* [What the task asks]:
Scan the records beneath this line for the line holding "else if (UINT64_MAX" and the line holding "(** Positional notation. *)", then transcribe exactly those two and all lines between.

* [Supplied material]:
· · · · · · ·
(* ===== verification/Literal.v ===== *)
(** Integer literals ([parse_integer_u64], [src/parser.c]): the value the parser gives
    to the text of a [TOK_NUMBER_INT] token.

    The parser keeps its own copy of [integer_digit_value], identical to the lexer's;
    the model shares the one of Lexer.v. *)
From S2P Require Import Prelude Token Source Lexer.

(** The [switch (token.start[1])]: radix and first digit. *)
Definition literal_radix (text : list ascii) : Z * nat :=
  match text with
  | c0 :: c1 :: _ =>
      if decide (c0 = "0"%char) then
        if decide (c1 = "x"%char \/ c1 = "X"%char) then (16, 2%nat)
        else if decide (c1 = "b"%char \/ c1 = "B"%char) then (2, 2%nat)
        else if decide (c1 = "o"%char \/ c1 = "O"%char) then (8, 2%nat)
        else (10, 0%nat)
      else (10, 0%nat)
  | _ => (10, 0%nat)
  end.

(** The digit loop; [u64] marks the wrap-around the overflow check must exclude. *)
Fixpoint accumulate (radix : Z) (digits : list ascii) (value : Z) : option Z :=
  match digits with
  | [] => Some value
  | c :: digits =>
      let parsed_digit := integer_digit_value c in
      if (parsed_digit <? 0) || (radix <=? parsed_digit) then None
      else if (UINT64_MAX - parsed_digit) / radix <? value then None
      else accumulate radix digits (u64 (u64 (value * radix) + parsed_digit))
  end.

(** [text] is [token.start[0 .. token.length)]; the callers pass a non-null [out]. *)
Definition parse_integer_u64 (text : list ascii) : option Z :=
  if (length text =? 0)%nat then None
  else
    let '(radix, digit_start) := literal_radix text in
    if (length text <=? digit_start)%nat then None
    else accumulate radix (drop digit_start text) 0.

(** ** Specification *)

(** Positional notation. *)
Fixpoint positional (radix : Z) (digits : list ascii) : Z :=
  match digits with
  | [] => 0
  | c :: digits =>
      integer_digit_value c * radix ^ Z.of_nat (length digits) + positional radix digits
  end.

Definition literal_value (text : list ascii) : Z :=
  let '(radix, digit_start) := literal_radix text in
  positional radix (drop digit_start text).

(** The literals of the language: decimal digits, or a radix prefix and digits. *)
Definition well_formed (text : list ascii) : bool :=
  let '(radix, digit_start) := literal_radix text in
  (digit_start <? length text)%nat
  && forallb (fun c => is_integer_digit_for_radix c radix) (drop digit_start text).

Lemma positional_nonneg radix digits :
  0 < radix -> Forall (fun c => is_integer_digit_for_radix c radix = true) digits ->
  0 <= positional radix digits.
Proof.
  intros Hr. induction 1 as [|c digits Hc _ IH]; simpl; [done|].
  unfold is_integer_digit_for_radix in Hc. to_props.
  pose proof (Z.pow_pos_nonneg radix (Z.of_nat (length digits)) Hr ltac:(lia)). nia.
Qed.

(** The loop computes the value when it fits and fails exactly when it does not. *)
Lemma accumulate_spec radix digits value :
  2 <= radix -> 0 <= value <= UINT64_MAX ->
  accumulate radix digits value
  = if forallb (fun c => is_integer_digit_for_radix c radix) digits then
      let v := value * radix ^ Z.of_nat (length digits) + positional radix digits in
      if v <=? UINT64_MAX then Some v else None
    else None.
Proof.
  intros Hr. revert value. induction digits as [|c digits IH]; intros value Hv.
  - cbn [accumulate forallb positional length]. rewrite Z.mul_1_r, Z.add_0_r.
    by rewrite (proj2 (Z.leb_le _ _)) by lia.
  - cbn [accumulate forallb positional length].
    set (d := integer_digit_value c).
    assert (Hdig : is_integer_digit_for_radix c radix = (0 <=? d) && (d <? radix)) by done.
    rewrite Hdig.
    replace ((d <? 0) || (radix <=? d)) with (negb ((0 <=? d) && (d <? radix))) by lia.
    destruct ((0 <=? d) && (d <? radix)) eqn:Hd; cbn [negb andb]; [|done].
    to_props.
    assert (Hpow : 0 < radix ^ Z.of_nat (length digits)) by (apply Z.pow_pos_nonneg; lia).
    rewrite Nat2Z.inj_succ, Z.pow_succ_r by lia.
    set (pw := radix ^ Z.of_nat (length digits)) in *.
    destruct (Z.ltb_spec ((UINT64_MAX - d) / radix) value) as [Hover|Hfit].
    + destruct (forallb _ digits) eqn:Hall; [|done].
      rewrite <- Is_true_true, forallb_True in Hall.
      assert (0 <= positional radix digits).
      { apply positional_nonneg; [lia|]. eapply Forall_impl; [exact Hall|].
        intros ?. apply Is_true_true. }
      assert (UINT64_MAX < value * radix + d).
      { pose proof (Z.mul_succ_div_gt (UINT64_MAX - d) radix ltac:(lia)). nia. }
      rewrite (proj2 (Z.leb_gt _ _)); [done|]. nia.
    + assert (value * radix + d <= UINT64_MAX).
      { pose proof (Z.mul_div_le (UINT64_MAX - d) radix ltac:(lia)). nia. }
      unfold UINT64_MAX in *.
      rewrite (u64_small (value * radix)) by nia. rewrite u64_small by nia.
      rewrite IH by nia. destruct (forallb _ digits); [|done].
      replace ((value * radix + d) * pw + positional radix digits)
        with (value * (radix * pw) + (d * pw + positional radix digits)) by ring.
      done.
Qed.

Lemma parse_integer_u64_value text :
  parse_integer_u64 text
  = if well_formed text && (literal_value text <=? UINT64_MAX) then Some (literal_value text)
    else None.
Proof.
  unfold parse_integer_u64, well_formed, literal_value.
  assert (Hr : 2 <= fst (literal_radix text)).
  { unfold literal_radix. destruct text as [|? [|? ?]]; simpl; [lia.. |].
    repeat case_decide; simpl; lia. }
  destruct (literal_radix text) as [radix digit_start] eqn:Hlr. simpl in Hr.
  destruct (Nat.eqb_spec (length text) 0) as [Hz|Hz].
  { rewrite Hz. by destruct digit_start. }
  destruct (Nat.leb_spec (length text) digit_start).
  { rewrite (proj2 (Nat.ltb_ge _ _)) by lia. done. }
  rewrite (proj2 (Nat.ltb_lt _ _)) by lia.
  rewrite accumulate_spec by (done || unfold UINT64_MAX; lia).
  simpl. by destruct (forallb _ _).
Qed.

Lemma parse_integer_u64_range text v :
  parse_integer_u64 text = Some v -> 0 <= v <= UINT64_MAX.
Proof.
  rewrite parse_integer_u64_value. unfold well_formed, literal_value.
  assert (Hr : 2 <= fst (literal_radix text)).
  { unfold literal_radix. repeat (case_match; simpl; try lia). }
  destruct (literal_radix text) as [radix k]. simpl in Hr.
  destruct (k <? length text)%nat; simpl; [|done].
  destruct (forallb _ _) eqn:Hall; simpl; [|done].
  rewrite <- Is_true_true, forallb_True in Hall.
  assert (0 <= positional radix (drop k text)).
  { apply positional_nonneg; [lia|]. eapply Forall_impl; [exact Hall|].
    intros ?. apply Is_true_true. }
  destruct (Z.leb_spec (positional radix (drop k text)) UINT64_MAX); [|done]. intros [= <-]. lia.
Qed.

(** The text the lexer leaves in an integer token. *)
Lemma slice_Forall (P : ascii -> Prop) src p q :
  (q <= length src)%nat -> (forall i, (p <= i < q)%nat -> P (char_of src i)) ->
  Forall P (slice src p q).
Proof.
  intros Hq Hall. apply Forall_lookup. intros i c Hc. unfold slice in Hc.
  rewrite lookup_take_Some, lookup_drop in Hc. destruct Hc as [Hc Hi].
  rewrite <- (char_of_lt src _ _ Hc). apply Hall. lia.
Qed.

Lemma slice_cons src p q :
  (p < q)%nat -> (q <= length src)%nat ->
  slice src p q = char_of src p :: slice src (S p) q.
Proof.
  intros Hp Hq. unfold slice. destruct (lookup_lt_is_Some_2 src p ltac:(lia)) as [c Hc].
  rewrite (drop_S _ _ _ Hc). replace (q - p)%nat with (S (q - S p)) by lia. simpl.
  by rewrite (char_of_lt src p c Hc).
Qed.


Lemma is_digit_decimal c : is_digit c = true -> is_integer_digit_for_radix c 10 = true.
Proof.
  unfold is_digit, is_integer_digit_for_radix, integer_digit_value. intros Hd. rewrite Hd.
  unfold ascii_in in Hd. to_props. change (code "9") with 57 in *. change (code "0") with 48 in *.
  lia.
Qed.

Lemma radix_prefix_not_digit c : is_digit c = true -> radix_prefix c = None.
Proof.
  intros Hd. unfold radix_prefix.
  repeat (rewrite decide_False by (intros [-> | ->]; vm_compute in Hd; discriminate Hd)).
  done.
Qed.

Lemma literal_radix_prefix c0 c1 text :
  literal_radix (c0 :: c1 :: text)
  = match (if decide (c0 = "0"%char) then radix_prefix c1 else None) with
    | Some radix => (radix, 2%nat)
    | None => (10, 0%nat)
    end.
Proof. unfold literal_radix, radix_prefix. by repeat case_decide. Qed.

Lemma forallb_Forall {A} (f : A -> bool) l : Forall (fun x => f x = true) l -> forallb f l = true.
Proof. induction 1 as [|x l Hx _ IH]; simpl; [done|]. by rewrite Hx. Qed.

Lemma int_literal_well_formed src st q :
  (st < q)%nat -> (q <= length src)%nat -> int_literal_at src st q ->
  well_formed (slice src st q) = true.
Proof.
  intros Hlt Hq Hlit. unfold well_formed.
  destruct Hlit as [Hdec|(radix & H0 & Hpre & Hrq & Hall)].
  - assert (Hr : literal_radix (slice src st q) = (10, 0%nat)).
    { rewrite slice_cons by lia. destruct (decide (S st = q)) as [<-|].
      - by rewrite slice_nil.
      - rewrite slice_cons, literal_radix_prefix by lia.
        rewrite radix_prefix_not_digit by (apply Hdec; lia). by case_decide. }
    rewrite Hr. simpl. rewrite (slice_cons src st q) at 1 by lia. simpl.
    apply forallb_Forall, slice_Forall; [done|]. intros i Hi. by apply is_digit_decimal, Hdec.
  - rewrite (slice_cons src st), (slice_cons src (S st)) by lia.
    rewrite literal_radix_prefix, decide_True, Hpre by done. cbn [drop length].
    apply andb_true_iff. split.
    + rewrite (slice_cons src (S (S st))) by lia. done.
    + apply forallb_Forall, slice_Forall; [done|]. intros i Hi. by apply Hall.
Qed.

(** Integer tokens come from the number scanner alone. *)
Lemma keywords_no_number : Forall (fun '(_, ty) => ty <> TOK_NUMBER_INT) keywords.
Proof. unfold keywords. forall_cons; discriminate. Qed.

Lemma operators_no_number : Forall (fun '(_, ty) => ty <> TOK_NUMBER_INT) operators.
Proof. unfold operators. forall_cons; discriminate. Qed.

Lemma token_text_integer src st q t :
  token_text src st q t -> type t = TOK_NUMBER_INT -> int_literal_at src st q.
Proof.
  unfold token_text. intros Htext Hty. destruct (is_alpha _).
  { destruct Htext as (_ & _ & Hid). rewrite Hty in Hid. unfold identifier_type in Hid.
    destruct (find_keyword_in keywords (slice src st q)) as [Hk|(w & Hk & _)];
      [congruence|]. rewrite <- Hid in Hk.
    pose proof keywords_no_number as Hno. rewrite Forall_forall in Hno. by destruct (Hno _ Hk). }
  destruct (is_digit _).
  { destruct Htext as [Ht|[Ht|[_ Ht]]]; congruence || done. }
  case_decide; [destruct Htext as [|[]]; congruence|].
  case_decide; [destruct Htext as [|[]]; congruence|].
  unfold operator_token_at in Htext.
  destruct (operator_at operators src st) as [[ty e]|] eqn:Ho; [|congruence].
  destruct (operator_at_longest operators _ _ _ _ eq_refl Ho) as [(w & Hin & _) _].
  destruct Htext as [Ht _]. pose proof operators_no_number as Hno.
  rewrite Forall_forall in Hno. destruct (Hno _ Hin). congruence.
Qed.

(** ** Properties *)

(** [parse_integer_u64] accepts exactly the well-formed literals whose value fits
    64 bits and returns that value: the overflow check made before each step is exact,
    and a radix prefix without digits, a digit outside the radix or an empty text is
    refused. *)
Theorem parse_integer_u64_correct text :
  (forall v, parse_integer_u64 text = Some v <->
     well_formed text = true /\ v = literal_value text /\ v <= UINT64_MAX)
  /\ (parse_integer_u64 text = None <->
     well_formed text = false \/ UINT64_MAX < literal_value text).
Proof.
  rewrite parse_integer_u64_value.
  destruct (well_formed text); simpl; [|naive_solver].
  destruct (Z.leb_spec (literal_value text) UINT64_MAX); split; intros;
    split; intros; naive_solver lia.
Qed.

(** C35. From characters to values: every integer token of the lexer is a well-formed
    literal, so the parser gives it its mathematical value and rejects it only when
    that value exceeds [UINT64_MAX]. *)
Theorem lexer_integer_value src fid p lx t lx' :
  buffer_ok src -> at_pos src fid p lx -> lexer_next lx = Ok t lx' ->
  type t = TOK_NUMBER_INT ->
  let text := slice src (start t) (start t + Z.to_nat (tok_length t)) in
  well_formed text = true
  /\ parse_integer_u64 text
     = if literal_value text <=? UINT64_MAX then Some (literal_value text) else None.
Proof.
  intros Hsrc Hat Hn Hty. pose proof (lexer_next_is _ _ _ _ _ _ Hsrc Hat Hn) as Ht.
  assert (Hwf : exists q, (start t < q)%nat /\ (q <= length src)%nat
      /\ Z.of_nat (start t) + tok_length t = Z.of_nat q /\ int_literal_at src (start t) q).
  { destruct Ht as [_ ? _ _ | ? _ _ _ _ ? _ | st q Hle _ _ _ Hok Htext]; [congruence.. |].
    pose proof Hok as (Hat' & -> & _ & _ & Hex & _). apply at_pos_le in Hat'.
    exists q. rewrite Hty in Hex. split_and!; [lia | done | by apply Hex |].
    by apply (token_text_integer src st q t). }
  destruct Hwf as (q & Hlt & Hq & Hlen & Hlit). simpl.
  replace (start t + Z.to_nat (tok_length t))%nat with q by lia.
  pose proof (int_literal_well_formed src (start t) q Hlt Hq Hlit) as Hwf.
  split; [done|]. by rewrite parse_integer_u64_value, Hwf.
Qed.

Lemma lexer_integer_value_witness :
  let src := cstr "0xff;" in
  exists t lx', lexer_next (lexer_init "f" src) = Ok t lx'
    /\ parse_integer_u64 (slice src (start t) (start t + Z.to_nat (tok_length t))) = Some 255.
Proof.
  intros src. destruct (lexer_next (lexer_init "f" src)) as [t lx'|] eqn:Hn;
    [|vm_compute in Hn; discriminate Hn].
  exists t, lx'. split; [done|].
  assert (Ht : type t = TOK_NUMBER_INT /\ start t = 0%nat /\ tok_length t = 4)
    by (vm_compute in Hn; by inversion Hn).
  destruct Ht as (Hty & Hst & Hlen).
  destruct (lexer_integer_value src 0 0 (lexer_init "f" src) t lx'
    ltac:(by apply (bool_decide_unpack _)) (lexer_init_at_pos _ _) Hn Hty) as [_ ->].
  by rewrite Hst, Hlen.
Defined.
· · · · · · ·
* [Answer space]:
      else if (UINT64_MAX - parsed_digit) / radix <? value then None
      else accumulate radix digits (u64 (u64 (value * radix) + parsed_digit))
  end.

(** [text] is [token.start[0 .. token.length)]; the callers pass a non-null [out]. *)
Definition parse_integer_u64 (text : list ascii) : option Z :=
  if (length text =? 0)%nat then None
  else
    let '(radix, digit_start) := literal_radix text in
    if (length text <=? digit_start)%nat then None
    else accumulate radix (drop digit_start text) 0.

(** ** Specification *)

(** Positional notation. *)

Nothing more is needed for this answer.